What you are asked to do: If a line of the data contains the word "then", it is counted; report how many such lines there are and nothing else.

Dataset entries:
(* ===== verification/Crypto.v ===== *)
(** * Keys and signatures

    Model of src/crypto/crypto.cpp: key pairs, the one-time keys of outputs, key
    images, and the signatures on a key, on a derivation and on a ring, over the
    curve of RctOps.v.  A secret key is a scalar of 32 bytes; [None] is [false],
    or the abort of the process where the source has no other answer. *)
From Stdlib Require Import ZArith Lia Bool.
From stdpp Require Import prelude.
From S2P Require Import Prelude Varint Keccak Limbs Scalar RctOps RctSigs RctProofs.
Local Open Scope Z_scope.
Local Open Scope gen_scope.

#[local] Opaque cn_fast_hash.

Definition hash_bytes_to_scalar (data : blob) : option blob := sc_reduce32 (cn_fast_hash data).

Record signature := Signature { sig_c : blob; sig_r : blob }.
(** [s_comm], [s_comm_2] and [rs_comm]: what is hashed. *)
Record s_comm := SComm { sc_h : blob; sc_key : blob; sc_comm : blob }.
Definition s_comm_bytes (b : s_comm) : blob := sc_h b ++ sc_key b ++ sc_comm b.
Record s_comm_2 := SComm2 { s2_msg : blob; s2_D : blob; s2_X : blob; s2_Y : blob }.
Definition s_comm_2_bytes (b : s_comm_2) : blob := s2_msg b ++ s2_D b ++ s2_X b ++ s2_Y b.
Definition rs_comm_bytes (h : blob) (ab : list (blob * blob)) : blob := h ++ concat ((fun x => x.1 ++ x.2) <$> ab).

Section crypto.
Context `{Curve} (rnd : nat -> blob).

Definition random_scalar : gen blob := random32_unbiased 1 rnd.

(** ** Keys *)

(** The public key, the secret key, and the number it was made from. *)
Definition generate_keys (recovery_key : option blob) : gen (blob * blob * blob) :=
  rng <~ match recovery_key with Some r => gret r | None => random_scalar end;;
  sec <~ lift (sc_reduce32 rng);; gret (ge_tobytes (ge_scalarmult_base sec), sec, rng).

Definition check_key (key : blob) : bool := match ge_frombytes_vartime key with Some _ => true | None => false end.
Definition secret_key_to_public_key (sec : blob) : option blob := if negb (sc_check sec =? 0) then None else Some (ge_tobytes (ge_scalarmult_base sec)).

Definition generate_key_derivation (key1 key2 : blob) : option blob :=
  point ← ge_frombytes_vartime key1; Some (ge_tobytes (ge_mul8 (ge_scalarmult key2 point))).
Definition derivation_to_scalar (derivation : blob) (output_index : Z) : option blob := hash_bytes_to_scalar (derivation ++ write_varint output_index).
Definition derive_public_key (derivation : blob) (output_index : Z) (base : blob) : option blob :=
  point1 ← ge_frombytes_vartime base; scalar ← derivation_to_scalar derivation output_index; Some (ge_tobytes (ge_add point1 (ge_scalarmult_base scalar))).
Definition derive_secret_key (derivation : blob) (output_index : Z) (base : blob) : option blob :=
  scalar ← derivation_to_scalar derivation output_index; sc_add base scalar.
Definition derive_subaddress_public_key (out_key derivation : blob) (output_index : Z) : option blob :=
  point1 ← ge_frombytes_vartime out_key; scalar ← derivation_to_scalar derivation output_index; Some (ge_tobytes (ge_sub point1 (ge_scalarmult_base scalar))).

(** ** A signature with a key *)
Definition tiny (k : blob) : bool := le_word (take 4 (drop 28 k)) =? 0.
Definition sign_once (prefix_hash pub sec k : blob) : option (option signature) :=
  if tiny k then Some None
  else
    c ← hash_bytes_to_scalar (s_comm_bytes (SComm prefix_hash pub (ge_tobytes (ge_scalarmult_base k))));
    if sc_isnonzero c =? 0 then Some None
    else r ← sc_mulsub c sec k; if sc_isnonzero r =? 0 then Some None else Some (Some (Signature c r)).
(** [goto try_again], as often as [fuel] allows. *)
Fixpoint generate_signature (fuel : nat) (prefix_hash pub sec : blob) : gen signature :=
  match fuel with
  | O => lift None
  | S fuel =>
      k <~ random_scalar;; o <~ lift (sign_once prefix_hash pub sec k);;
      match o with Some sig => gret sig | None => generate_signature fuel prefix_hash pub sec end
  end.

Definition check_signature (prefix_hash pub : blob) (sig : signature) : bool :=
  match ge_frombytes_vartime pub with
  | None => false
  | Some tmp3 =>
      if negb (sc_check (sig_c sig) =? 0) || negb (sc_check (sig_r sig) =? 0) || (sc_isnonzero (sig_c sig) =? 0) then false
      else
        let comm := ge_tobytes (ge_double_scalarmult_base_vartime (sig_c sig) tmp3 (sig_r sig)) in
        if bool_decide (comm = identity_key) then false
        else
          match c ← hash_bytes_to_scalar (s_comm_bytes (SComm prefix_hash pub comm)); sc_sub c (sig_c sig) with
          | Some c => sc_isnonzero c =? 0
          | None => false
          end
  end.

Exercise output: 6